#### WHAT TO DO
Go through the records underneath and write each one out again exactly.

● ● ● ● ●

(** [strip] finds the prefix: it succeeds with [p] exactly when the word is
    [p] followed by the suffix. *)
Lemma strip_spec suf w p : LemmaSpec.strip suf w = Some p ↔ w = p +:+ suf.
Proof.
  split.
  - revert p. induction w as [|c w IH]; intros p; cbn [LemmaSpec.strip].
    + destruct (String.eqb_spec "" suf) as [<-|Hne]; [|done]. by intros [= <-].
    + destruct (String.eqb_spec (String c w) suf) as [<-|Hne].
      * by intros [= <-].
      * destruct (LemmaSpec.strip suf w) as [q|]; [|done].
        intros [= <-]. by rewrite append_cons, <- (IH q).
  - intros ->. induction p as [|c p IH].
    + change ("" +:+ suf) with suf.
      destruct suf; cbn [LemmaSpec.strip]; by rewrite String.eqb_refl.
    + rewrite append_cons. cbn [LemmaSpec.strip].
      destruct (String.eqb_spec (String c (p +:+ suf)) suf) as [Heq|Hne].
      * apply (f_equal len) in Heq. simpl in Heq. rewrite len_append in Heq. lia.
      * by rewrite IH.
Qed.

(** [strip] agrees with the test and the slice of the program. *)
Lemma strip_endswith suf w :
  LemmaSpec.strip suf w =
  if endswith w suf then Some (drop_last (len suf) w) else None.
Proof.
  induction w as [|c w IH].
  - unfold endswith, drop_last. simpl.
    destruct suf as [|d suf]; simpl; [done|].
    by destruct (String.eqb_spec "" (String d suf)).
  - cbn [LemmaSpec.strip].
    destruct (String.eqb_spec (String c w) suf) as [<-|Hne].
    + unfold endswith, drop_last. rewrite Nat.leb_refl, Nat.sub_diag.
      by rewrite substring_all, String.eqb_refl.
    + rewrite IH. unfold endswith, drop_last.
      change (len (String c w)) with (S (len w)).
      destruct (Nat.leb_spec (len suf) (len w)) as [Hle|Hgt].
      * replace (len suf <=? S (len w)) with true
          by (symmetry; apply Nat.leb_le; lia).
        replace (S (len w) - len suf) with (S (len w - len suf)) by lia.
        simpl. by destruct (String.eqb _ suf).
      * cbn [andb fmap option_fmap option_map].
        destruct (Nat.leb_spec (len suf) (S (len w))) as [Hle|Hgt']; [|done].
        replace (S (len w) - len suf) with 0 by lia.
        replace (len suf) with (len (String c w)) by (simpl; lia).
        rewrite substring_all. by destruct (String.eqb_spec (String c w) suf).
Qed.

Lemma endswith_len w suf : endswith w suf = true → len suf ≤ len w.
Proof.
  unfold endswith. intros [H _]%andb_true_iff. by apply Nat.leb_le.
Qed.

(** The program's chain of tests is the rule list of the specification. *)
Lemma simple_lemmatize_rules word :
  _simple_lemmatize word = LemmaSpec.lemmatize word.
Proof.
  unfold LemmaSpec.lemmatize, LemmaSpec.rules, LemmaSpec.first_match,
    LemmaSpec.fires, LemmaSpec.long_enough, _simple_lemmatize.
  cbn [LemmaSpec.suffix LemmaSpec.longer_than LemmaSpec.replacement].
  rewrite !strip_endswith. change (len "ies") with 3. change (len "es") with 2.
  change (len "ed") with 2. change (len "ing") with 3. change (len "s") with 1.
  destruct (endswith word "ies") eqn:H1, (endswith word "es") eqn:H2,
    (endswith word "ed") eqn:H3, (endswith word "ing") eqn:H4,
    (endswith word "s") eqn:H5;
    repeat match goal with
    | H : endswith _ _ = true |- _ => apply endswith_len in H; simpl in H
    | H : endswith _ _ = false |- _ => clear H
    end;
    repeat match goal with
    | |- context [?a <? ?b] => destruct (Nat.ltb_spec a b); try lia
    end;
    simpl; rewrite ?append_empty_r; done.
Qed.

(** ** Counters *)

Section CounterFacts.
Context {K : Type} `{EqDecision K}.
Implicit Types (k : K) (c : counter K) (l : list K).

Lemma count_of_incr k k' c :
  count_of k (incr k' c) =
  if decide (k = k') then S (count_of k c) else count_of k c.
Proof.
  induction c as [|[k1 v] c IH]; simpl.
  - by repeat case_decide.
  - repeat (case_decide; simpl; subst); try done; by rewrite IH; case_decide.
Qed.

Lemma keys_incr k k' c : k ∈ keys (incr k' c) ↔ k = k' ∨ k ∈ keys c.
Proof.
  unfold keys. induction c as [|[k1 v] c IH]; simpl.
  - rewrite list_elem_of_singleton, elem_of_nil. tauto.
  - case_decide; subst; simpl; rewrite !elem_of_cons; [tauto|].
    rewrite IH. tauto.
Qed.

● ● ● ● ●

#### EXERCISE RESULT
(** [strip] finds the prefix: it succeeds with [p] exactly when the word is
    [p] followed by the suffix. *)
Lemma strip_spec suf w p : LemmaSpec.strip suf w = Some p ↔ w = p +:+ suf.
Proof.
  split.
  - revert p. induction w as [|c w IH]; intros p; cbn [LemmaSpec.strip].
    + destruct (String.eqb_spec "" suf) as [<-|Hne]; [|done]. by intros [= <-].
    + destruct (String.eqb_spec (String c w) suf) as [<-|Hne].
      * by intros [= <-].
      * destruct (LemmaSpec.strip suf w) as [q|]; [|done].
        intros [= <-]. by rewrite append_cons, <- (IH q).
  - intros ->. induction p as [|c p IH].
    + change ("" +:+ suf) with suf.
      destruct suf; cbn [LemmaSpec.strip]; by rewrite String.eqb_refl.
    + rewrite append_cons. cbn [LemmaSpec.strip].
      destruct (String.eqb_spec (String c (p +:+ suf)) suf) as [Heq|Hne].
      * apply (f_equal len) in Heq. simpl in Heq. rewrite len_append in Heq. lia.
      * by rewrite IH.
Qed.

(** [strip] agrees with the test and the slice of the program. *)
Lemma strip_endswith suf w :
  LemmaSpec.strip suf w =
  if endswith w suf then Some (drop_last (len suf) w) else None.
Proof.
  induction w as [|c w IH].
  - unfold endswith, drop_last. simpl.
    destruct suf as [|d suf]; simpl; [done|].
    by destruct (String.eqb_spec "" (String d suf)).
  - cbn [LemmaSpec.strip].
    destruct (String.eqb_spec (String c w) suf) as [<-|Hne].
    + unfold endswith, drop_last. rewrite Nat.leb_refl, Nat.sub_diag.
      by rewrite substring_all, String.eqb_refl.
    + rewrite IH. unfold endswith, drop_last.
      change (len (String c w)) with (S (len w)).
      destruct (Nat.leb_spec (len suf) (len w)) as [Hle|Hgt].
      * replace (len suf <=? S (len w)) with true
          by (symmetry; apply Nat.leb_le; lia).
        replace (S (len w) - len suf) with (S (len w - len suf)) by lia.
        simpl. by destruct (String.eqb _ suf).
      * cbn [andb fmap option_fmap option_map].
        destruct (Nat.leb_spec (len suf) (S (len w))) as [Hle|Hgt']; [|done].
        replace (S (len w) - len suf) with 0 by lia.
        replace (len suf) with (len (String c w)) by (simpl; lia).
        rewrite substring_all. by destruct (String.eqb_spec (String c w) suf).
Qed.

Lemma endswith_len w suf : endswith w suf = true → len suf ≤ len w.
Proof.
  unfold endswith. intros [H _]%andb_true_iff. by apply Nat.leb_le.
Qed.

(** The program's chain of tests is the rule list of the specification. *)
Lemma simple_lemmatize_rules word :
  _simple_lemmatize word = LemmaSpec.lemmatize word.
Proof.
  unfold LemmaSpec.lemmatize, LemmaSpec.rules, LemmaSpec.first_match,
    LemmaSpec.fires, LemmaSpec.long_enough, _simple_lemmatize.
  cbn [LemmaSpec.suffix LemmaSpec.longer_than LemmaSpec.replacement].
  rewrite !strip_endswith. change (len "ies") with 3. change (len "es") with 2.
  change (len "ed") with 2. change (len "ing") with 3. change (len "s") with 1.
  destruct (endswith word "ies") eqn:H1, (endswith word "es") eqn:H2,
    (endswith word "ed") eqn:H3, (endswith word "ing") eqn:H4,
    (endswith word "s") eqn:H5;
    repeat match goal with
    | H : endswith _ _ = true |- _ => apply endswith_len in H; simpl in H
    | H : endswith _ _ = false |- _ => clear H
    end;
    repeat match goal with
    | |- context [?a <? ?b] => destruct (Nat.ltb_spec a b); try lia
    end;
    simpl; rewrite ?append_empty_r; done.
Qed.

(** ** Counters *)

Section CounterFacts.
Context {K : Type} `{EqDecision K}.
Implicit Types (k : K) (c : counter K) (l : list K).

Lemma count_of_incr k k' c :
  count_of k (incr k' c) =
  if decide (k = k') then S (count_of k c) else count_of k c.
Proof.
  induction c as [|[k1 v] c IH]; simpl.
  - by repeat case_decide.
  - repeat (case_decide; simpl; subst); try done; by rewrite IH; case_decide.
Qed.

Lemma keys_incr k k' c : k ∈ keys (incr k' c) ↔ k = k' ∨ k ∈ keys c.
Proof.
  unfold keys. induction c as [|[k1 v] c IH]; simpl.
  - rewrite list_elem_of_singleton, elem_of_nil. tauto.
  - case_decide; subst; simpl; rewrite !elem_of_cons; [tauto|].
    rewrite IH. tauto.
Qed.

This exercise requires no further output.